Rates also vary between mortgage lenders. It’s estimated that about half of all buyers only look at one lender, primarily because they tend to trust referrals from their real estate agent. Yet this means that they may miss out on a lower rate elsewhere.

Freddie Mac estimates that buyers who got offers from five different lenders averaged 0.17 percentage points lower on their interest rate than those who didn’t get multiple quotes. If you want to find the best rate and term for your loan, it makes sense to shop around first.

Know When To Refinance Your Home

You may want to refinance your home, when you can lower your interest rate, reduce monthly payments or pay off your mortgage sooner. You may want to use a cash-out finance to access your homes equity or take out a new loan to eliminate private mortgage insurance .

Refinancing your mortgage can make sense if you plan to remain in your home for a number of years. There is, after all, a cost to refinancing that will take some time to recoup.

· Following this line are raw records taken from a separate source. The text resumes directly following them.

(* ===== verification/Convergence.v ===== *)
(** * Side-effect convergence projections

    The projection records of backend/app/models/side_effect_convergence.py and the two pure
    functions of backend/app/services/side_effect_convergence.py that the CLOSED gate calls on
    them.  The queries that build a summary are in [SideEffects]. *)

From stdpp Require Import prelude strings.
From S2P Require Import Prelude Enums Errors.

#[local] Open Scope string_scope.

Record OutstandingSideEffectView : Type := {
  osv_action_id : string;
  osv_scope : SideEffectScope;
  osv_action_status : ActionStatus;
  osv_execution_phase : ActionExecutionPhase;
  osv_writeback_applicable : bool;
  osv_convergence_policy : option SideEffectConvergencePolicy;
  osv_job_status : option ExecutionJobStatus;
  osv_outbox_delivery_status : option OutboxDeliveryStatus;
  osv_outbox_writeback_status : option WritebackStatus;
  osv_plan_revision : Z;
  osv_superseded : bool;
  osv_blocking_reason : option SideEffectConvergenceReason
}.

Record SideEffectConvergenceSummary : Type := {
  ses_event_id : string;
  ses_current_plan_revision : option Z;
  ses_gate_applicable_outstanding_count : Z;
  ses_background_outstanding_count : Z;
  ses_outstanding_actions : list OutstandingSideEffectView;
  ses_background_side_effects_pending : bool
}.

(** [SideEffectConvergenceSummary(event_id=event_id)] *)
Definition empty_convergence_summary (event_id : string) : SideEffectConvergenceSummary := {|
  ses_event_id := event_id;
  ses_current_plan_revision := None;
  ses_gate_applicable_outstanding_count := 0;
  ses_background_outstanding_count := 0;
  ses_outstanding_actions := [];
  ses_background_side_effects_pending := false
|}.

Record SideEffectConvergenceViolation : Type := {
  sev_reason : SideEffectConvergenceReason;
  sev_action_id : string;
  sev_scope : SideEffectScope;
  sev_convergence_policy : option SideEffectConvergencePolicy
}.

Fixpoint first_gate_violation (views : list OutstandingSideEffectView) :
    option SideEffectConvergenceViolation :=
  match views with
  | [] => None
  | view :: views' =>
      if osv_scope view !=? SideEffectScope.GATE_APPLICABLE then first_gate_violation views'
      else match osv_blocking_reason view with
           | Some reason =>
               Some {| sev_reason := reason; sev_action_id := osv_action_id view;
                       sev_scope := osv_scope view;
                       sev_convergence_policy := osv_convergence_policy view |}
           | None => first_gate_violation views'
           end
  end.

(** Return the first gate-applicable outstanding side effect, if any. *)
Definition check_gate_applicable_side_effect_convergence
    (summary : SideEffectConvergenceSummary) : option SideEffectConvergenceViolation :=
  first_gate_violation (ses_outstanding_actions summary).

Definition raise_side_effect_convergence_error (v : SideEffectConvergenceViolation) :
    result unit :=
  let details := [("action_id", VStr (sev_action_id v));
                  ("reason", VStr (enum_value (sev_reason v)));
                  ("scope", VStr (enum_value (sev_scope v)))] in
  let details := match sev_convergence_policy v with
                 | Some p => dict_set details "convergence_policy" (VStr (enum_value p))
                 | None => details
                 end in
  Err (closed_refused
         "required CLOSED gate: gate-applicable side effects have not converged" details
         (Some "closed_side_effects_pending")).

(** A view that blocks the gate. *)
Definition gate_blocking (view : OutstandingSideEffectView) : Prop :=
  osv_scope view = SideEffectScope.GATE_APPLICABLE ∧ is_Some (osv_blocking_reason view).

Lemma first_gate_violation_None views :
  first_gate_violation views = None ↔ ∀ view, view ∈ views → ¬ gate_blocking view.
Proof.
  induction views as [|view views IH]; cbn; [set_solver|].
  unfold gate_blocking in *. setoid_rewrite elem_of_cons.
  case_bool_decide as Hs; cbn; [|naive_solver].
  destruct (osv_blocking_reason view) eqn:Hr; cbn.
  - split; [done|]. intros Hb. destruct (Hb view); eauto.
  - rewrite IH. split; [|naive_solver].
    intros Hb v [->|?]; [rewrite Hr; intros [_ []%is_Some_None]|by apply Hb].
Qed.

Youll need to know the loans closing costs to calculate the break-even point where your savings from a lower interest rate exceed your closing costs. You can calculate this by dividing your closing costs by the monthly savings from your new payment.

Our mortgage refinance calculator could help you determine if refinancing is right for you.

Don’t Miss: Rocket Mortgage Launchpad

% 3875% 4% 4125% 425% 4375% 45% 4625%

When you see rates advertised that have a funky percentage, something like 4.86%, thats the APR, which factors in some of the costs of obtaining the loan.

Same goes for quintessential promo rates like 4.99% or 5.99%, which again factor in costs and are presented that way to entice you.

Those popular surveys also use average rates, which dont tend to fall on the nearest eighth of a percentage point. Again, these are averages, and not what youd actually receive.

Your actual mortgage rate will be a whole number, like 5% or 6%, or fractional, with some number of eighths involved. Thats just how mortgage interest rates operate.

However, there are some lenders that may offer a promotional rate such as 4.99% instead of 5% because it sounds a lot betterdoesnt it?

Either way, when using loan calculators be sure to input the correct rate to ensure accuracy.